7. Proactively promote and set an example of ethical behavior as a
responsible partner among peers and colleagues in the work environment and
community.
8. Achieve responsible use of and control over all assets and resources of
the Company to which they are entrusted.
9. Promptly bring to the attention of the board of directors any
information concerning (a) any conduct believed to be a violation of law
or business ethics, or this Code, including any transaction or
relationship that reasonably could be expected to give rise to such a
conflict, (b) significant deficiencies in the design or operation of
internal controls which could adversely affect the Company's ability to
record, process, summarize and report financial data or (c) any fraud,
whether or not material, that involves management or other employees who
have a significant role in the Company's financial reporting, disclosures,
or internal controls.
D. Reporting and Treatment of Violations
Persons who become aware of suspected violations of this Code should
report such suspected violations promptly to any member of the Company's
Board of Directors. To assist in the response to or investigation of the
alleged violation, the report should contain as much specific information
as possible to allow for proper assessment of the nature, extent and
urgency of the alleged violation. Without limiting the foregoing, the
report should, to the extent possible, contain the following information:

*	the alleged event, matter or issue that is the subject
	of the alleged violation;

*	the name of each person involved;

*	if the alleged violation involves a specific event or events, the
approximate date and location of each event;

*	and any additional information, documentation or other evidence
available relating to the alleged violation.

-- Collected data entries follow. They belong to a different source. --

(** [List::SortedInsert] *)
Definition List_SortedInsert (h : heap) (l : List) (item : A) (sortKey : Z)
    : outcome (heap * List) :=
  let element := fresh (dom h) in
  let e := ListElement_new item sortKey in
  let h := <[element := e]> h in
  match List_first l with
  | None => Ok (h, mkList (Some element) (Some element))
  | Some f =>
      ef ← deref (h !! f);
      if sortKey <? elem_key ef then
        Ok (<[element := set_next e (Some f)]> h, mkList (Some element) (List_last l))
      else
        r ← SortedInsert_loop (size h) h sortKey element f;
        match r with
        | Some h' => Ok (h', l)
        | None =>
            last ← deref (List_last l);
            el ← deref (h !! last);
            Ok (<[last := set_next el (Some element)]> h,
                mkList (List_first l) (Some element))
        end
  end.

(** [List::SortedRemove]: the removed item and its key, [None] for [NULL]. *)
Definition List_SortedRemove (h : heap) (l : List)
    : outcome (option (Z * A) * heap * List) :=
  match List_first l with
  | None => Ok (None, h, l)
  | Some element =>
      e ← deref (h !! element);
      let l' := if decide (List_first l = List_last l) then mkList None None
                else mkList (elem_next e) (List_last l) in
      Ok (Some (elem_key e, elem_item e), delete element h, l')
  end.

(** [List::Remove] is [SortedRemove(NULL)]: the key is dropped. *)
Definition List_Remove (h : heap) (l : List) : outcome (option A * heap * List) :=
  '(r, h', l') ← List_SortedRemove h l;
  Ok (option_map snd r, h', l').

(** [List::Mapcar], with [func] as a state transformer. *)
Fixpoint Mapcar_loop {S} (fuel : nat) (h : heap) (func : A -> S -> S)
    (ptr : option positive) (s : S) : outcome S :=
  match ptr with
  | None => Ok s
  | Some p =>
      match fuel with
      | O => Undefined
      | S fuel =>
          e ← deref (h !! p);
          Mapcar_loop fuel h func (elem_next e) (func (elem_item e) s)
      end
  end.

Definition List_Mapcar {S} (h : heap) (l : List) (func : A -> S -> S) (s : S) : outcome S :=
  Mapcar_loop (size h) h func (List_first l) s.

(** [List::~List]: remove until the list is empty. *)
Fixpoint List_delete (fuel : nat) (h : heap) (l : List) : outcome heap :=
  match fuel with
  | O => Undefined
  | S fuel =>
      '(r, h', l') ← List_Remove h l;
      match r with
      | None => Ok h'
      | Some _ => List_delete fuel h' l'
      end
  end.

(** ** The sequences the lists stand for *)

(** What [SortedInsert] computes on the sequence: the element goes in front of
    the first one with a larger key. *)
Fixpoint sorted_insert (k : Z) (x : A) (xs : list (Z * A)) : list (Z * A) :=
  match xs with
  | [] => [(k, x)]
  | y :: ys => if k <? y.1 then (k, x) :: xs else y :: sorted_insert k x ys
  end.

Definition key_le (x y : Z * A) : Prop := x.1 <= y.1.
Definition sorted (xs : list (Z * A)) : Prop := StronglySorted key_le xs.

(** [chain h p ps xs]: from pointer [p], the elements at [ps] hold [xs]. *)
Fixpoint chain (h : heap) (p : option positive) (ps : list positive)
    (xs : list (Z * A)) : Prop :=
  match ps, xs with
  | [], [] => p = None
  | a :: ps', x :: xs' =>
      p = Some a /\
      exists e, h !! a = Some e /\ (elem_key e, elem_item e) = x /\ chain h (elem_next e) ps' xs'
  | _, _ => False
  end.

Record Rep (h : heap) (l : List) (ps : list positive) (xs : list (Z * A)) : Prop := {
  Rep_chain : chain h (List_first l) ps xs;
  Rep_nodup : NoDup ps;
  Rep_last : List_last l = last ps }.

(** Elements outside [ps] are not touched. *)
Definition same_outside (ps : list positive) (h h' : heap) : Prop :=
  forall a, a ∉ ps -> h' !! a = h !! a.

(** *** Facts about [sorted_insert] *)

Lemma sorted_insert_perm k x xs : sorted_insert k x xs ≡ₚ (k, x) :: xs.
Proof.
  induction xs as [|y ys IH]; simpl; [done|].
  case_if; [done|]. rewrite IH. apply Permutation_swap.
Qed.

Lemma sorted_insert_sorted k x xs : sorted xs -> sorted (sorted_insert k x xs).
Proof.
  unfold sorted. induction 1 as [|y ys Hs IH Hall]; simpl.
  - repeat constructor.
  - destruct (Z.ltb_spec k y.1).
    + constructor; [by constructor|]. constructor; [unfold key_le; simpl; lia|].
      eapply Forall_impl; [exact Hall|]. unfold key_le. simpl. lia.
    + constructor; [done|]. rewrite sorted_insert_perm. constructor; [|done].
      unfold key_le. simpl. lia.
Qed.

(** Equal keys stay in arrival order: the sequence is a queue for each key. *)
Lemma sorted_insert_stable k x xs k' :
  sorted xs ->
  filter (fun y => y.1 = k') (sorted_insert k x xs) =
  filter (fun y => y.1 = k') xs ++ (if decide (k = k') then [(k, x)] else []).
Proof.
  unfold sorted. induction 1 as [|y ys Hs IH Hall]; simpl.
  - rewrite filter_cons. simpl. case_decide; done.
  - destruct (Z.ltb_spec k y.1) as [Hlt|Hge].
    + rewrite (filter_cons _ (k, x)). simpl.
      destruct (decide (k = k')) as [<-|Hne]; [|by rewrite app_nil_r].
      assert (filter (fun z => z.1 = k) (y :: ys) = []) as ->; [|done].
      apply filter_none. constructor; [lia|].
      eapply Forall_impl; [exact Hall|]. unfold key_le. simpl. lia.
    + rewrite !filter_cons, IH. by destruct (decide (y.1 = k')).
Qed.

The Board of Directors has the power to monitor, investigate, make
determinations and take action with respect to violations of this Code. In
determining whether a violation of this Code has occurred, the Board of
Directors may take into account:

1.	The nature and severity of the violation;

2.	Whether the violation was a single occurrence or involved repeated
occurrences;

3.	Whether the violation appears to have been intentional or inadvertent;

4.	Whether the person in question had been advised prior to the violation
as to the proper course of action;

5.	Whether the person in question had committed other violations in the
past; and

6.	Such other facts and circumstances as the Board of Directors shall deem
advisable in the context of the alleged violation.